Bare Chested Fans at Texas Baylor Game in Dec. 2013
Above: Harley Clark, flashing the Hook 'em Horns hand sign at the 2013 Gone To Texas freshman convocation. Harley passed away in October 2014. Photo by Marsha Milling machine.
Harley Clark adored to assure the story. It was the second calendar week of November, 1955, and the University of Texas eleven, "towering on brain superpowe, but low on brute force," was preparing for an crucial contest against the 6th hierarchical TCU Horned Frogs. The game was to be played in Austin along Sat good afternoon, November 12th, at the usual 2 p.m. kick-off.

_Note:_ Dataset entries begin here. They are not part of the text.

(* ===== verification/CacheSpec.v ===== *)
(** * What the cache promises: a finite map from keys to entries

    [view] reads the cache as a finite map; the operations of [Cache.Mgr] are
    compared with the reference operations on it. *)

From S2P Require Import Prelude XixiList XixiHashMap Lookup3 Util CurrTime Pdu Stats Watch Slab Cache CacheInv.
Import Cache_Watch.

(** ** The cache as a map *)
Definition kv (s : Cache_Mgr) (p : ptr) : option (key * entry) :=
  (fun it => (key_of it, entry_of it)) <$> heap s !! p.
Definition view (s : Cache_Mgr) : gmap key entry := list_to_map (omap (kv s) (linked s)).

Section views.
Context (e : endian).
Implicit Types (s : Cache_Mgr) (held : holds) (p : ptr) (it : Cache_Item) (k : key).

Lemma kv_Some s p k en : kv s p = Some (k, en) <-> exists it, heap s !! p = Some it /\ key_of it = k /\ entry_of it = en.
Proof. unfold kv. destruct (heap s !! p); cbn; naive_solver. Qed.

Lemma keys_nodup s held l :
  core e s held -> NoDup l -> (forall q, q ∈ l -> q ∈ linked s) -> NoDup (omap (kv s) l).*1.
Proof.
  intros Hc. induction 1 as [|p l Hp _ IH]; intros Hsub; cbn; [constructor|].
  assert (NoDup (omap (kv s) l).*1) as Hl by (apply IH; intros; apply Hsub; by right).
  destruct (kv s p) as [[k en]|] eqn:E; [|done]. cbn. apply NoDup_cons. split; [|done].
  intros ([k' en']&->&(q&Hq&Eq)%list_elem_of_omap)%list_elem_of_fmap.
  apply kv_Some in E as (it&Hit&Hk&_), Eq as (itq&Hitq&Hkq&_).
  assert (p = q) as ->; [|done].
  eapply (c_uniq _ _ _ Hc p q it itq); try done; [apply Hsub; by left|apply Hsub; by right|cbn in *; congruence].
Qed.

Lemma view_lookup s held k en :
  core e s held -> view s !! k = Some en <-> exists p, p ∈ linked s /\ kv s p = Some (k, en).
Proof.
  intros Hc. unfold view. rewrite <- elem_of_list_to_map, list_elem_of_omap; [done|].
  eapply keys_nodup; [done|by eapply linked_nodup|done].
Qed.

Lemma view_item s held p it :
  core e s held -> p ∈ linked s -> heap s !! p = Some it -> view s !! key_of it = Some (entry_of it).
Proof. intros Hc Hp Hit. apply (view_lookup s held); [done|]. exists p. split; [done|]. apply kv_Some. eauto. Qed.

Lemma view_none s held k :
  core e s held -> view s !! k = None <-> forall p it, p ∈ linked s -> heap s !! p = Some it -> key_of it <> k.
Proof.
  intros Hc. split.
  - intros Hn p it Hp Hit Hk. pose proof (view_item s held p it Hc Hp Hit). congruence.
  - intros Hall. destruct (view s !! k) as [en|] eqn:E; [|done].
    apply (view_lookup s held) in E as (p&Hp&(it&Hit&Hk&_)%kv_Some); [|done]. by destruct (Hall p it).
Qed.

(** How the map follows the hash map and the heap. *)
Lemma view_same s s' : linked s' = linked s -> (forall p, p ∈ linked s -> kv s' p = kv s p) -> view s' = view s.
Proof.
  unfold view. intros -> Hkv. f_equal. induction (linked s) as [|p l IH]; [done|]. cbn.
  rewrite Hkv, IH; [done|intros; apply Hkv; by right|by left].
Qed.

Lemma view_link s s' held held' p it :
  core e s held -> core e s' held' -> linked s' ≡ₚ p :: linked s -> p ∉ linked s ->
  (forall q, q <> p -> heap s' !! q = heap s !! q) -> heap s' !! p = Some it ->
  view s' = <[key_of it := entry_of it]> (view s).
Proof.
  intros Hc Hc' Hperm Hp Hoth Hit. apply map_eq. intros k.
  assert (p ∈ linked s') as Hpl by (rewrite Hperm; by left).
  destruct (decide (k = key_of it)) as [->|Hk].
  { rewrite lookup_insert_eq. by eapply view_item. }
  rewrite lookup_insert_ne by done. apply option_eq. intros en.
  rewrite (view_lookup s' held'), (view_lookup s held) by done. split.
  - intros (q&Hq&E). assert (q <> p) by (intros ->; apply kv_Some in E as (it'&?&?&_); congruence).
    exists q. unfold kv in *. rewrite <- Hoth by done. split; [|done]. rewrite Hperm in Hq. set_solver.
  - intros (q&Hq&E). exists q. unfold kv in *. rewrite Hoth by (intros ->; done).
    split; [|done]. rewrite Hperm. by right.
Qed.

Lemma view_unlink s s' held held' p it :
  core e s held -> core e s' held' -> linked s ≡ₚ p :: linked s' -> 
  (forall q, q <> p -> heap s' !! q = heap s !! q) -> heap s !! p = Some it ->
  view s' = base.delete (key_of it) (view s).
Proof.
  intros Hc Hc' Hperm Hoth Hit. apply map_eq. intros k.
  assert (p ∈ linked s) as Hpl by (rewrite Hperm; by left).
  assert (p ∉ linked s') as Hnp.
  { pose proof (linked_nodup e s held Hc) as Hn. rewrite Hperm in Hn. by apply NoDup_cons in Hn as [? _]. }
  assert (forall q, q ∈ linked s' -> q ∈ linked s /\ heap s' !! q = heap s !! q) as Hold.
  { intros q Hq. rewrite Hperm, Hoth by (intros ->; done). split; [by right|done]. }
  destruct (decide (k = key_of it)) as [->|Hk].
  - rewrite lookup_delete_eq. apply (view_none s' held'); [done|]. intros q itq Hq' Hitq Heq.
    destruct (Hold q Hq') as [Hq Hh]. rewrite Hh in Hitq.
    assert (q = p) as -> by (by eapply (c_uniq _ _ _ Hc)). done.
  - rewrite lookup_delete_ne by done. apply option_eq. intros en.
    rewrite (view_lookup s' held'), (view_lookup s held) by done. split.
    + intros (q&[Hq Hh]%Hold&E). exists q. unfold kv in *. by rewrite <- Hh.
    + intros (q&Hq&E). exists q. unfold kv in *.
      assert (q <> p) by (intros ->; apply kv_Some in E as (it'&?&?&_); congruence).
      rewrite Hoth by done. split; [|done]. rewrite Hperm in Hq. set_solver.
Qed.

The UT squad hadn't fared all that well. Though Memorial Stadium had just been outfitted with lights and night games were played first, the squad was 4-4 overall and 3-3 in the Southwest Conference. But league front runner Texas A&M was on probation for recruiting violations and not eligible for post-season play. If Lone-Star State could pull a mighty upset over TCU and then win out, the Longhorns would spend New Year's Day at the Cotton Bowl in Dallas.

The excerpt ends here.